EXERCISE:
Examine the data line by line and report how many lines include the word "source", with no additional output.

Collected data entries:
Start of Block
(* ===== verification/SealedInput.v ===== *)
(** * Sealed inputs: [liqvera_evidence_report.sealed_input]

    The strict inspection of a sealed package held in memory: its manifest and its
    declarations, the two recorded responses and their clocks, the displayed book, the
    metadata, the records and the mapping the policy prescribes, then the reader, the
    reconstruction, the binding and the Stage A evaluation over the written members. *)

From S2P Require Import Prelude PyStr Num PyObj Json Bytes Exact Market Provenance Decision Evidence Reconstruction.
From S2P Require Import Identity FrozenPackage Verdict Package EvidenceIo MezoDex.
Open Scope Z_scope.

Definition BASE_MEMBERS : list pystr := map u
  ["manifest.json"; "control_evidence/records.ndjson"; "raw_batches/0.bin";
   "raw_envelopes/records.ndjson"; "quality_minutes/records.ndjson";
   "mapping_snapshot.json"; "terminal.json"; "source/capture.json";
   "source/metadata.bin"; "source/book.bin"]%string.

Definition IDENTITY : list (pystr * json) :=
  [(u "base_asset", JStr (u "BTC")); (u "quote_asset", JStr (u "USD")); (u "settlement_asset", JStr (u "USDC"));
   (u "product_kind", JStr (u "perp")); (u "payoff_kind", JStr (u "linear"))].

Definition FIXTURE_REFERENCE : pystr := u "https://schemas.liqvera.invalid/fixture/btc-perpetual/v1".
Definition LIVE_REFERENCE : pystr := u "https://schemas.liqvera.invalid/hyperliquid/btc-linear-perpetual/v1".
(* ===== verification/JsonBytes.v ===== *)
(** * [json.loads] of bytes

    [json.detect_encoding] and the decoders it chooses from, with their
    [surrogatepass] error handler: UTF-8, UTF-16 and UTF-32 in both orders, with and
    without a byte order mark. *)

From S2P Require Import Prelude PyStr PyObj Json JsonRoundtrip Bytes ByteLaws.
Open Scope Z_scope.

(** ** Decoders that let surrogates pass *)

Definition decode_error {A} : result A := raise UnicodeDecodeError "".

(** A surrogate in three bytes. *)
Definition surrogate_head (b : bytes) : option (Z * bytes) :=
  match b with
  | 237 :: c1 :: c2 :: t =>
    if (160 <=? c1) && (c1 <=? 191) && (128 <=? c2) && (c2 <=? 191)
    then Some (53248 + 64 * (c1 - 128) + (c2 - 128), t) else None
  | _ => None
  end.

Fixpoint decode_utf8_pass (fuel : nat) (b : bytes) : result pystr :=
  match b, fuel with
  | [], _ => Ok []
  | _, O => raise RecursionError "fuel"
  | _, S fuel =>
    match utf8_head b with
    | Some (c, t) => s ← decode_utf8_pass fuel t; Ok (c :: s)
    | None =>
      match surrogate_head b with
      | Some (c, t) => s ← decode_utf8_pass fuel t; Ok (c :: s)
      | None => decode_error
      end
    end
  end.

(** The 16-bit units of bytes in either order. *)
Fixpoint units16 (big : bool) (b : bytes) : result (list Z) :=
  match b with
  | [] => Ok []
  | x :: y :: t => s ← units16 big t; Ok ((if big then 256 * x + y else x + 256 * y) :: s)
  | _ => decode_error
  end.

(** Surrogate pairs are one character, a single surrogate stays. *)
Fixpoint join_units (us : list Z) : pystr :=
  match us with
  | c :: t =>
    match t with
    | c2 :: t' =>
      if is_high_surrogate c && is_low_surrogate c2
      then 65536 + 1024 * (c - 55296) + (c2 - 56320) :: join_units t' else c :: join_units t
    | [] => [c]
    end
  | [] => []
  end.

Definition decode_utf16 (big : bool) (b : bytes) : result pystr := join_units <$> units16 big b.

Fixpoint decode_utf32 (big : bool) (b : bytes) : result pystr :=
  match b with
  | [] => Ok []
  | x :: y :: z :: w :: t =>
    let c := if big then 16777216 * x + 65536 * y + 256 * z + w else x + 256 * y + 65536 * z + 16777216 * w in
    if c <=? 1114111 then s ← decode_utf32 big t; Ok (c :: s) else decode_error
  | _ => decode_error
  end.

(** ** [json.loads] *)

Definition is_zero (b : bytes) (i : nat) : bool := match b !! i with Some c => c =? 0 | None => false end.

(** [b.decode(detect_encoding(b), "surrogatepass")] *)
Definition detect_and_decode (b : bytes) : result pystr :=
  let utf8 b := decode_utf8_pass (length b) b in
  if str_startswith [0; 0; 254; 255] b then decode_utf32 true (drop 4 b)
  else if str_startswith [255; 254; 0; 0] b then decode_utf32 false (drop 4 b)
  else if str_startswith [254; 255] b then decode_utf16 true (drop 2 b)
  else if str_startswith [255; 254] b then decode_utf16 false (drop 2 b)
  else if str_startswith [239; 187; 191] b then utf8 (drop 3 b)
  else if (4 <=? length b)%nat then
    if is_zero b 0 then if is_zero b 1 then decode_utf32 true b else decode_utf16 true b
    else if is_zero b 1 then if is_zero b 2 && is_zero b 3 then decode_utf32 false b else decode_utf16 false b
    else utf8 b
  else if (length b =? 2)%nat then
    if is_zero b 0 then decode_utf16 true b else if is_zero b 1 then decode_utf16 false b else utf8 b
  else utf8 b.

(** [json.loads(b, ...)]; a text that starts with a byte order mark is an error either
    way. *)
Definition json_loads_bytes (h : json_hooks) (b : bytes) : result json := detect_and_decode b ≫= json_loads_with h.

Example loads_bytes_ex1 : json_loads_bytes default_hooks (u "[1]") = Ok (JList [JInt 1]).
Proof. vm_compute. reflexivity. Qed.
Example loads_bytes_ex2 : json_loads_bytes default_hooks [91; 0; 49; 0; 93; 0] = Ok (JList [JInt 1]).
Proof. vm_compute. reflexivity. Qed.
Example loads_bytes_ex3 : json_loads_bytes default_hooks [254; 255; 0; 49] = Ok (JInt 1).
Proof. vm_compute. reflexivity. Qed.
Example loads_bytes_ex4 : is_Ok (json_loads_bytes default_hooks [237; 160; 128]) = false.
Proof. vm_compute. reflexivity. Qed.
End of Block
REPLY:
2